About
UC Santa Cruz is drawing on its expertise in genomics and data sharing to lead a new, state-sponsored public health program, made official on August 18, 2021. The California Dept. of Public Health (CDPH)-sponsored program will allow public health experts to use virus genomes to track who is catching the virus and how. While ensuring its tools are both effective and secure, the team will deliver a final product designed to help shepherd California out of the current pandemic.

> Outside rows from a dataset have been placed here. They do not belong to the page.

(** * KAR archiver: a shallow embedding of the container format, the CRC-32
      engine and the pack / unpack / list operations.

    Sources embedded here:
    - [include/crc32.hpp]    (class [CRC32])
    - [src/format.hpp]       ([FileHeader], [EntryHeader], [KAR_MAGIC])
    - [src/archiver.cpp]     ([Archiver::pack], [unpack], [list], [write_entry])
    - [archiver.cpp]         (the earlier single-file archiver, module [Legacy])

    Modelling conventions.
    - A [uint32_t] / [uint64_t] / [uint16_t] is a [Z] with the wrap-around of
      every narrowing cast written out ([wrap]).
    - Bytes are [Byte.byte]; buffers and streams are [list byte]; paths are
      [string]s (a C++ [std::string] is a byte string, and so is [string]).
    - The structs are [#pragma pack(1)] and written with a raw [write] of
      their memory: fields are laid out in declaration order, little-endian.
    - The file system is a finite map from path to regular file; creating
      directories and opening output files always succeeds, and memory
      allocation never fails.
    - [current_timestamp()] reads a clock; the k-th reading made by an
      operation is [clock k]. *)

From Stdlib Require Import ZArith List Lia Strings.Byte Strings.Ascii Strings.String.
From stdpp Require Import base list gmap strings pretty.
Import ListNotations.

(* ===================================================================== *)
(** * Bytes and fixed-width integers                                      *)
(* ===================================================================== *)

Definition Z_of_byte (b : byte) : Z := Z.of_N (Byte.to_N b).

Definition byte_of_Z (z : Z) : byte :=
  match Byte.of_N (Z.to_N (z mod 256)) with
  | Some b => b
  | None => "000"%byte
  end.

(** [static_cast<uintW_t>]: reduction modulo [2^W]. *)
Definition wrap (bits : Z) (z : Z) : Z := (z mod 2 ^ bits)%Z.

(** The [n] bytes of the in-memory representation of an unsigned integer,
    least significant byte first. *)
Fixpoint le_bytes (n : nat) (z : Z) : list byte :=
  match n with
  | O => []
  | S n' => byte_of_Z z :: le_bytes n' (Z.shiftr z 8)
  end.

(** The unsigned integer held by a little-endian byte sequence. *)
Fixpoint le_value (bs : list byte) : Z :=
  match bs with
  | [] => 0%Z
  | b :: bs' => (Z_of_byte b + 256 * le_value bs')%Z
  end.

(* ===================================================================== *)
(** * include/crc32.hpp                                                   *)
(* ===================================================================== *)

Module CRC32.

Definition POLYNOMIAL : Z := 0xEDB88320%Z.

(** One pass of the inner loop of [init_table]:
    [if (crc & 1) crc = (crc >> 1) ^ POLYNOMIAL; else crc >>= 1;] *)
Definition shift_xor (crc : Z) : Z :=
  if negb (Z.land crc 1 =? 0)%Z
  then Z.lxor (Z.shiftr crc 1) POLYNOMIAL
  else Z.shiftr crc 1.

(** [init_table]: [table_[i]] is [i] after 8 passes, for [i] in [0, 256). *)
Definition init_table : list Z :=
  map (fun i => Nat.iter 8 shift_xor (Z.of_nat i)) (seq 0 256).

(** The table the constructor leaves in the object. *)
Definition table_ : list Z := init_table.

(** Body of the loop of [calculate]:
    [table_index = (crc ^ data[i]) & 0xFF; crc = (crc >> 8) ^ table_[table_index];] *)
Definition step (crc : Z) (b : byte) : Z :=
  let table_index := Z.land (Z.lxor crc (Z_of_byte b)) 0xFF in
  Z.lxor (Z.shiftr crc 8) (nth (Z.to_nat table_index) table_ 0%Z).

The UCSC Pathogen Genomics team is developing tools designed to benefit California residents by overlaying SARS-CoV-2 genomic data with public health information. No other pathogen has been sequenced as many times as the SCV2 virus. The explosion of available sequences overwhelmed existing tools for phylogenetic investigation. To address this, Software Architect Angie Hinrichs and researchers in the Corbett-Detig lab created a database of SCV2 phylogenetic trees of unrestricted public sequences, which we update daily to incorporate new sequences. Our database uses the mutation-annotated tree (MAT) format to efficiently encode the tree with branches labeled with parsimony-inferred mutations as well as Nextstrain clade and Pango lineage labels at clade roots. As of August 31, 2021, our SCV2 MAT (the UCSC Big Tree) consists of more than 3.3M sequences and provides a comprehensive view of the virus’ evolutionary history using public data. Our teams also developed MatUtils, a suite of utilities for rapidly querying, interpreting and manipulating the MATs. MatUtils produces meta-data compatible visualizations. The rapidly growing scale of SCV2 sequencing data made it increasingly challenging to comprehensively analyze all available data using existing tools and file formats. In response, Yatish Turakhia, a researcher in the Corbett-Detig Lab, developed a tool that places SCV2 sequences onto existing phylogenetic trees far faster than previous methods. Allowing instantaneous tracing of strains and transmission events, Turakhia’s tool is called Ultrafast Sample placement on Existing tRees (UShER) and exists as an interactive web-tool to compare sequences and link to existing public phylogenetic trees. The central deliverable of this project, the “California Big Tree” grew from this research and the tools we built. This project will extend existing tools to provide a scalable statewide system enabling state and county departments of public health to rapidly utilize genomic data to intelligently inform public health decisions.